Mais au bout du compte, cette idée ne changeait absolument rien. Et elle n'avait aucun pouvoir là-dessus.
— Pardon, je m'étais perdue dans mes pensées. À tout à l'heure, Général.
Un bref sourire éclaira son visage, elle pressa la poignée. Les regards insistants des soldats au-dehors la suivirent tout le long de sa descente de la tour de guet, si bien qu'elle finit par leur signifier que c'était Esirath qui s'occuperait de leur donner les ordres nécessaires. Alors seulement, elle réussit à sortir des murs sans être hantée en tout temps par des questions muettes qui flottaient dans l'air même si tout le monde s'interdisait de les poser à haute voix.
Elle parcourut les jardins d'un pas rapide, inattentive aux habituels bruissements de feuillage et petits mouvements de jeunes animaux qu'elle aimait tant. La lune avait plus qu'entamé sa lente course vers le sol, l'aube n'allait pas tarder à rosir le ciel d'ici quelques heures... et Cassandra avait encore quelques affaires importantes à régler.

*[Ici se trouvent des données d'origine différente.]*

(** More ends, and nothing else. *)
Lemma sk_inv_net n c rn :
  sk_inv n c → (∀ e, e ∈ ends (sk_net c) → e ∈ ends rn ∧
    connections rn !! e = connections (sk_net c) !! e ∧ enabled rn !! e = enabled (sk_net c) !! e) →
  Labrpc.servers rn = Labrpc.servers (sk_net c) → sk_inv n (set_sk_net (λ _, rn) c).
Proof.
  intros I He Hs. split; try apply I. intros gi g Hg. pose proof (si_group _ _ I gi g Hg) as G.
  split; try apply G.
  - intros i u e Hu. destruct (gk_link _ _ _ _ G i u e Hu) as (Hin & Hc & Hen).
    cbn [sk_net set_sk_net]. destruct (He e Hin) as (? & -> & ->). done.
  - intros i Hi. unfold registered_as. simpl. rewrite Hs. by apply G.
Qed.

Lemma was_started_other n gi i rn g rn' g' j :
  changed n gi i rn g rn' g' → j ≠ i → was_started g j → was_started g' j.
Proof.
  intros Ch Hj (es & ms & o & He & Hm & Ho). destruct (ch_other _ _ _ _ _ _ _ Ch j Hj) as (_ & Ev & Ee & Em).
  exists es, ms, o. by rewrite Ev, Ee, Em.
Qed.

Lemma was_started_stopped n gi rn g i p :
  group_ok n gi rn g → 0 ≤ i < n → was_started g i → was_started (stopped g i p) i.
Proof.
  intros G Hi (es & ms & o & He & Hm & _). exists es, ms, (Own p). split_and!; [done..|]. simpl.
  rewrite go_at_insert, decide_True by (done || rewrite (gk_saved _ _ _ _ G); lia). done.
Qed.

Lemma was_started_restarted n gi rn draw g i s :
  group_ok n gi rn g → 0 ≤ i < n → i < 3 → was_started (restarted n draw g i s) i.
Proof.
  intros G Hi Hi3. eexists _, _, Shared. simpl. rewrite !go_at_insert, !decide_True
    by (done || rewrite ?(gk_saved _ _ _ _ G), ?(gk_endnames _ _ _ _ G), ?(gk_mendnames _ _ _ _ G); lia). done.
Qed.

(** After a change to server [i] of group [gi], if that is started. *)
Lemma all_started_changed n gi i c g rn' g' :
  all_started n c → 0 ≤ gi < 3 → grp c gi = Some g → changed n gi i (sk_net c) g rn' g' → was_started g' i →
  all_started n (set_sk_net (λ _, rn') (with_group gi g' c)).
Proof.
  intros [I Hall] Hgi Hg Ch Hw. split; [by eapply sk_inv_changed|]. intros gi1 Hgi1.
  destruct (Hall gi1 Hgi1) as (g1 & Hg1 & Hst).
  assert (grp (set_sk_net (λ _, rn') (with_group gi g' c)) gi1 = if decide (gi1 = gi) then Some g' else grp c gi1)
    as -> by (apply grp_set; rewrite (si_groups _ _ I); lia).
  case_decide; [|eauto]. subst gi1. rewrite Hg in Hg1. injection Hg1 as <-. exists g'. split; [done|].
  intros j Hj. destruct (decide (j = i)) as [->|]; [done|]. eapply was_started_other; eauto.
Qed.

Lemma stop_step n c gi i :
  all_started n c → 0 ≤ gi < 3 → 0 ≤ i < n →
  ∃ c' g', sk_ShutdownServer gi i c = Ok (tt, c') ∧ all_started n c' ∧ grp c' gi = Some g' ∧ running g' i = false.
Proof.
  intros [I Hall] Hgi Hi. destruct (Hall gi Hgi) as (g & Hg & Hst).
  destruct (ShutdownServer_runs n c gi g i I Hg Hi (Hst i Hi)) as (es & ms & p & Hes & Hms & Hrun).
  eexists _, (stopped g i p). split_and!; [exact Hrun| | |].
  - eapply all_started_changed; [done|done|done|by apply stopped_changed|].
    eapply was_started_stopped; [by apply (si_group _ _ I)|done|by apply Hst].
  - by eapply grp_with_group.
  - unfold running. simpl. rewrite go_at_insert, decide_True; [done|done|].
    rewrite (gk_servers _ _ _ _ (si_group _ _ I _ _ Hg)). lia.
Qed.

Lemma start_step n c gi i draw rand :
  all_started n c → n ≤ 3 → 0 ≤ gi < 3 → 0 ≤ i < n → fresh_draw n c draw →
  ∃ c' g', sk_StartServer (λ j, draw (ToServer j)) (λ j, draw (ToMaster j)) rand gi i c = Ok (tt, c') ∧
    all_started n c' ∧ grp c' gi = Some g' ∧ running g' i = true.
Proof.
  intros [I Hall] Hn Hgi Hi Hf. destruct (Hall gi Hgi) as (g & Hg & Hst).
  destruct (StartServer_runs n c gi g i draw rand I Hg Hi ltac:(lia) Hf) as (rn & sid & sv & s & Hm & Hs & Hrun).
  pose proof (si_group _ _ I _ _ Hg) as G.
  eexists _, (restarted n draw g i s). split_and!; [exact Hrun| | |].
  - eapply all_started_changed; [done|done|done|apply restarted_changed; [done..|lia|done|done|done]|].
    eapply was_started_restarted; [done|done|lia].
  - by eapply grp_with_group.
  - unfold running. simpl. rewrite go_at_insert, decide_True; [done|done|].
    rewrite (gk_servers _ _ _ _ G). lia.
Qed.

Lemma make_end_ok e s c c' :
  sk_make_end e s c = Ok (tt, c') → ∃ rn, c' = set_sk_net (λ _, rn) c ∧ made [(e, s)] (sk_net c) rn ∧ e ∉ ends (sk_net c).
Proof.
  intros H. assert (e ∉ ends (sk_net c)) as Hf.
  { intros Hin. unfold sk_make_end, bind, get, MakeEnd in H. by rewrite decide_True in H. }
  destruct (make_end_made [] c (sk_net c) e s (made_nil _) Hf) as (rn & H' & Hm); [by apply not_elem_of_nil|].
  rewrite <- set_net_same, H in H'. injection H' as ->. eauto.
Qed.

Lemma sk_step_started n c c' : n ≤ 3 → sk_step n c c' → all_started n c → all_started n c'.
Proof.
  intros Hn [gi i Hgi Hi H|gi i draw rand Hgi Hi Hf H|e s H|rn He Hc Hen Hs ->] A.
  - destruct (stop_step n c gi i A Hgi Hi) as (c1 & g1 & H1 & A1 & _). rewrite H in H1. by injection H1 as <-.
  - destruct (start_step n c gi i draw rand A Hn Hgi Hi Hf) as (c1 & g1 & H1 & A1 & _).
    rewrite H in H1. by injection H1 as <-.
  - apply make_end_ok in H as (rn & -> & [Hends Hnew Hold (Hs & _)] & Hf). destruct A as [I Hall].
    split; [|done]. apply sk_inv_net; [done| |done]. intros k Hk. rewrite Hends. split; [by left|].
    apply Hold. intros Hin%list_elem_of_singleton. simpl in Hin. by subst k.
  - destruct A as [I Hall]. split; [|done]. apply sk_inv_net; [done| |done]. intros k. by rewrite He, Hc, Hen.
Qed.

(** ** [make_config] *)

(** Server [i] runs. *)
Definition is_up g (i : Z) : Prop := was_started g i ∧ running g i = true.

Lemma is_up_other n gi i rn g rn' g' j : changed n gi i rn g rn' g' → j ≠ i → is_up g j → is_up g' j.
Proof.
  intros Ch Hj [Hw Hr]. split; [by eapply was_started_other|]. by rewrite (running_other _ _ _ j _ _ _ _ Ch).
Qed.

Lemma is_up_restarted n gi rn draw g i s :
  group_ok n gi rn g → 0 ≤ i < n → i < 3 → is_up (restarted n draw g i s) i.
Proof.
  intros G Hi Hi3. split; [by eapply was_started_restarted|]. unfold running. simpl.
  by rewrite go_at_insert, decide_True by (done || rewrite (gk_servers _ _ _ _ G); lia).
Qed.

Section make.
Context (n : Z) (Hn : 0 ≤ n ≤ 3) (draw : name_use → string) (Hdraw : ∀ x y, draw x = draw y → x = y).
Context (mrand : Z → list Z) (rand : Z → Z → list Z).

(** The first [k] masters have been started. *)
Record masters_up (k : Z) c : Prop := mkMastersUp {
  mu_masters : nmasters c = 3;
  mu_len : go_len (masterservers c) = 3;
  mu_fresh x : match x with UMaster i _ => k ≤ i | _ => True end → draw x ∉ ends (sk_net c);
  mu_names (gid i : Z) : Labrpc.servers (sk_net c) !! servername gid i = None;
}.

(** Three ends to the masters. *)
Lemma three_ends (f : Z → string) c :
  (∀ j j', f j = f j' → j = j') → (∀ j, f j ∉ ends (sk_net c)) →
  ∃ rn, for_range (seqZ 0 3) (λ j, sk_make_end (f j) (mastername j)) c = Ok (tt, set_sk_net (λ _, rn) c) ∧
    made (map (λ j, (f j, mastername j)) (seqZ 0 3)) (sk_net c) rn.
Proof.
  intros Hinj Hf. destruct (make_ends_made (seqZ 0 3) f mastername c (sk_net c) [] (made_nil _)) as (rn & H & Hm).
  { simpl (map fst []). rewrite app_nil_l. apply NoDup_fmap_2; [|apply NoDup_seqZ]. intros j j'. apply Hinj. }
  { auto. }
  exists rn. rewrite <- set_net_same in H. done.
Qed.

Lemma masters_up_next k c :
  masters_up k c → 0 ≤ k < 3 →
  wp (λ _, False) (StartMasterServer (λ j, draw (UMaster k j)) (mrand k) k) (λ _, masters_up (k + 1)) c.
Proof.
  intros [Hm Hl Hf Hnm] Hk. destruct (three_ends (λ j, draw (UMaster k j)) c) as (rn & Hrun & [He _ _ (Hs & _)]).
  { intros j j' Heq%Hdraw. by injection Heq. }
  { intros j. by apply (Hf (UMaster k j)). }
  unfold StartMasterServer, wp. rewrite (bind_ok _ _ _ _ _ eq_refl), Hm, (bind_ok _ _ _ _ _ Hrun).
  unfold sm_StartServer. destruct (Make_spec (seqZ 0 3) k (MakePersister (C := ())) (mrand k)) as (rf & -> & _).
  rewrite go_set_eq by lia. rewrite (bind_ok _ _ _ _ _ eq_refl), (bind_ok _ _ _ _ _ eq_refl).
  unfold sk_add_server. rewrite (bind_ok _ _ _ _ _ eq_refl). unfold modify. split; simpl; [done|..].
  - by rewrite go_len_insert.
  - intros x Hx. rewrite He, map_map. intros [Hin|(j & Heq%Hdraw & _)%list_elem_of_fmap].
    + apply (Hf x); [|done]. destruct x; try done. lia.
    + subst x. lia.
  - intros g i. rewrite lookup_insert_ne by (intros Heq; by apply (servername_master g i k)). by rewrite Hs.
Qed.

Parvenue à l'entrée du palais, elle hésita quelques instants sur la marche à suivre la plus appropriée, puis décida de se diriger vers les oubliettes. Seule, elle ne parviendrait pas à rattraper la situation dans la suite impériale, même avec l'aide de Mayeri. Elle n'avait pas tout dit au général Esirath, évidemment. Elle ne lui avait jamais parlé du plan de fuite qu'ils avaient élaboré, du cadavre qui gisait dans son lit avec le visage de Raven, de l'enfant décédée qui était censée être Yrisbel. Tout cela était contraire à la stratégie qu'elle avait élaborée avec le Général, aussi se devait-elle de réparer les dégâts avant qu'ils ne nuisent au plan.